> [PROBLEM DETAILS]: Only the lines from the start of the data through the one containing "Inductive PanicValue : Type" belong in your answer; return them exactly.

Records excerpted from a collection
(** * ethatomicswap: the command-line front end, embedded and verified

    A shallow embedding of [cmd/ethatomicswap/main.go].  Go strings are
    byte strings ([string]), Go [int]s are [Z] (the only ones here are
    lengths and indices of the argument list, far from the ends of the
    64-bit range), a Go [error] is its message, and everything the program
    does to the outside world (standard output and error, the flag set,
    the RPC server) is threaded through an explicit process state.

    Three packages of the Go distribution take part in what the program
    does and are modelled next to it, as the Go sources define them:
    [net] ([SplitHostPort], [JoinHostPort]), [flag] (the parsing loop of a
    [FlagSet] made with [ExitOnError]) and [context] (timeouts only).  The
    RPC server itself is a parameter, [World]. *)

From Stdlib Require Import ZArith List String Ascii Bool Lia.
Import ListNotations.

Local Open Scope list_scope.
Local Open Scope string_scope.
Local Open Scope Z_scope.

(** ** Go values *)

(** Run-time panics the program can raise. *)
Inductive PanicValue : Type :=
| NilDereference      (* invalid memory address or nil pointer dereference *)
| SliceOutOfRange.    (* slice bounds out of range *)

(** The result of a pure Go function that may panic. *)
Inductive Val (A : Type) : Type :=
| Returns (a : A)
| Panics (p : PanicValue).
Arguments Returns {A} a.
Arguments Panics {A} p.

(** A Go [error] value is represented by the text of its [Error()]. *)
Definition error : Type := string.

(** [len(l)] as a Go [int]. *)
Definition len {A : Type} (l : list A) : Z := Z.of_nat (List.length l).

(** [l[:hi]]: panics unless [0 <= hi <= len(l)]. *)
Definition sliceTo {A : Type} (l : list A) (hi : Z) : Val (list A) :=
  if (0 <=? hi) && (hi <=? len l) then Returns (firstn (Z.to_nat hi) l)
  else Panics SliceOutOfRange.

(** [l[lo:]]: panics unless [0 <= lo <= len(l)]. *)
Definition sliceFrom {A : Type} (l : list A) (lo : Z) : Val (list A) :=
  if (0 <=? lo) && (lo <=? len l) then Returns (skipn (Z.to_nat lo) l)
  else Panics SliceOutOfRange.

> [WRITTEN RESPONSE]:
(** * ethatomicswap: the command-line front end, embedded and verified

    A shallow embedding of [cmd/ethatomicswap/main.go].  Go strings are
    byte strings ([string]), Go [int]s are [Z] (the only ones here are
    lengths and indices of the argument list, far from the ends of the
    64-bit range), a Go [error] is its message, and everything the program
    does to the outside world (standard output and error, the flag set,
    the RPC server) is threaded through an explicit process state.

    Three packages of the Go distribution take part in what the program
    does and are modelled next to it, as the Go sources define them:
    [net] ([SplitHostPort], [JoinHostPort]), [flag] (the parsing loop of a
    [FlagSet] made with [ExitOnError]) and [context] (timeouts only).  The
    RPC server itself is a parameter, [World]. *)

From Stdlib Require Import ZArith List String Ascii Bool Lia.
Import ListNotations.

Local Open Scope list_scope.
Local Open Scope string_scope.
Local Open Scope Z_scope.

(** ** Go values *)

(** Run-time panics the program can raise. *)
Inductive PanicValue : Type :=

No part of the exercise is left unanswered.